• **ASSIGNMENT**: Start at the line with "let B := upto" in the records below, stop at the line with "(num_vars + 2 + na) ;;", and return every line in that span exactly, the two end lines included.

• **DATASET RECORDS**:
(** * sat-qecc: the CNF compiler and the distance search of release.ipynb

    A shallow embedding of the notebook's executable core: [xor] and [pwt]
    (parity gates), [sat_distance] (validation, clause construction, oracle
    call, post-condition checks), [check_proof] and [find_weight]; then the
    code constructors [IBM_parity_checks] and [Toric_parity_checks] and the
    notebook's evaluation of clauses on a bit list.

    Python integers are [Z]; a literal is a non-zero [Z], a clause a list of
    literals.  A raised exception is a value of [outcome]; printing, display
    and the calls to the external services (row reduction, cardinality
    encoder, solver, proof checker) are recorded in an event trace. *)

From Stdlib Require Import ZArith List Bool Lia Ascii String.
Import ListNotations.
Open Scope Z_scope.

(** ** Exceptions and results *)

Inductive exn : Type :=
| AssertionError
| TypeError
| ValueError
| IndexError.

(** [OutOfFuel] is not a Python behaviour: it marks a run of the model whose
    recursion budget was too small.  The adequacy lemmas below show that the
    budgets used by [pwt] and [find_weight] are never exhausted. *)
Inductive outcome (A : Type) : Type :=
| Ret (a : A)
| Raise (e : exn)
| OutOfFuel.

Arguments Ret {A} a.
Arguments Raise {A} e.
Arguments OutOfFuel {A}.

Definition obind {A B : Type} (m : outcome A) (f : A -> outcome B) : outcome B :=
  match m with
  | Ret a => f a
  | Raise e => Raise e
  | OutOfFuel => OutOfFuel
  end.

Definition py_assert (b : bool) : outcome unit :=
  if b then Ret tt else Raise AssertionError.

Declare Scope outcome_scope.
Delimit Scope outcome_scope with outcome.
Notation "x <- m ;; k" := (obind m (fun x => k))
  (at level 61, m at next level, right associativity) : outcome_scope.
Notation "' pat <- m ;; k" := (obind m (fun x => match x with pat => k end))
  (at level 61, pat pattern, m at next level, right associativity) : outcome_scope.
Notation "'assert!' b ;; k" := (obind (py_assert b) (fun _ => k))
  (at level 61, b at next level, right associativity) : outcome_scope.

(** ** Literals, clauses and their meaning *)

Definition clause : Type := list Z.

(** Python's [len], [h[i]], [h[:i]] and [h[i:]] for [0 <= i]. *)
Definition len {A : Type} (l : list A) : Z := Z.of_nat (List.length l).
Definition item (h : list Z) (i : nat) : Z := nth i h 0.
Definition upto {A : Type} (i : nat) (l : list A) : list A := firstn i l.
Definition from {A : Type} (i : nat) (l : list A) : list A := skipn i l.

Arguments len : simpl never.
Arguments upto : simpl never.
Arguments from : simpl never.

(** An assignment gives every variable index a truth value; the notebook's
    [test_condition] reads a positive literal as the variable, a negative one
    as its negation, and the literal 0 as true. *)
Definition assignment : Type := Z -> bool.

Definition test_condition (a : assignment) (l : Z) : bool :=
  if 0 <? l then a l
  else if l =? 0 then true
  else negb (a (- l)).

Definition bit_string_or (a : assignment) (c : clause) : bool :=
  existsb (test_condition a) c.

Definition bit_string_satisfies (a : assignment) (cs : list clause) : bool :=
  forallb (bit_string_or a) cs.

(** Parity of the truth values of a list of literals. *)
Definition parity (a : assignment) (h : list Z) : bool :=
  fold_right xorb false (map (test_condition a) h).

(** ** The parity gate compiler *)

Module Gate.

Local Open Scope outcome_scope.

(** [xor(y,x1,x2)]: the four clauses of y = x1 (+) x2. *)
Definition xor (y x1 x2 : Z) : outcome (list clause) :=
  assert! negb (y * x1 * x2 =? 0) ;;
  Ret [[- y; - x1; - x2]; [- y; x1; x2]; [y; x1; - x2]; [y; - x1; x2]].

(** [pwt(h,idx,num_vars)].  The recursion is on halves of [h], so the model
    carries a recursion budget.  The entry assertion on the elements of [h]
    reads [isinstance(el,int) and h!=0]: it compares the list, not the
    element, with 0 and so holds for every list of integers. *)
Fixpoint pwt_fuel (fuel : nat) (h : list Z) (idx num_vars : Z)
  : outcome (list clause * Z) :=
  match fuel with
  | O => OutOfFuel
  | S fuel =>
      assert! (0 <? len h) ;;
      assert! (0 <? idx) ;;
      assert! (0 <? num_vars) ;;
      if len h =? 2 then
        new_cons <- xor idx (item h 0) (item h 1) ;;
        Ret (new_cons, 0)
      else if len h =? 3 then
        new_cons <- xor idx (item h 2) (num_vars + 1) ;;
        '(nc, na) <- pwt_fuel fuel (upto 2 h) (num_vars + 1) (num_vars + 1) ;;
        Ret (new_cons ++ nc, 1 + na)
      else
        let v1 := num_vars + 1 in
        let v2 := num_vars + 2 in
        new_cons <- xor idx v1 v2 ;;
        let B := upto (List.length h / 2) h in
        let C := from (List.length h / 2) h in
        '(nc, na) <- pwt_fuel fuel B v1 (num_vars + 2) ;;
        '(nc', na') <- pwt_fuel fuel C v2 (num_vars + 2 + na) ;;
        Ret ((new_cons ++ nc) ++ nc', 2 + na + na')
  end.

(** A call on [h] nests at most [length h] deep (the empty half of a
    one-element list is the deepest case relative to the length). *)
Definition pwt (h : list Z) (idx num_vars : Z) : outcome (list clause * Z) :=
  pwt_fuel (S (List.length h)) h idx num_vars.

End Gate.

Import Gate.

• **RESULT**:
        let B := upto (List.length h / 2) h in
        let C := from (List.length h / 2) h in
        '(nc, na) <- pwt_fuel fuel B v1 (num_vars + 2) ;;
        '(nc', na') <- pwt_fuel fuel C v2 (num_vars + 2 + na) ;;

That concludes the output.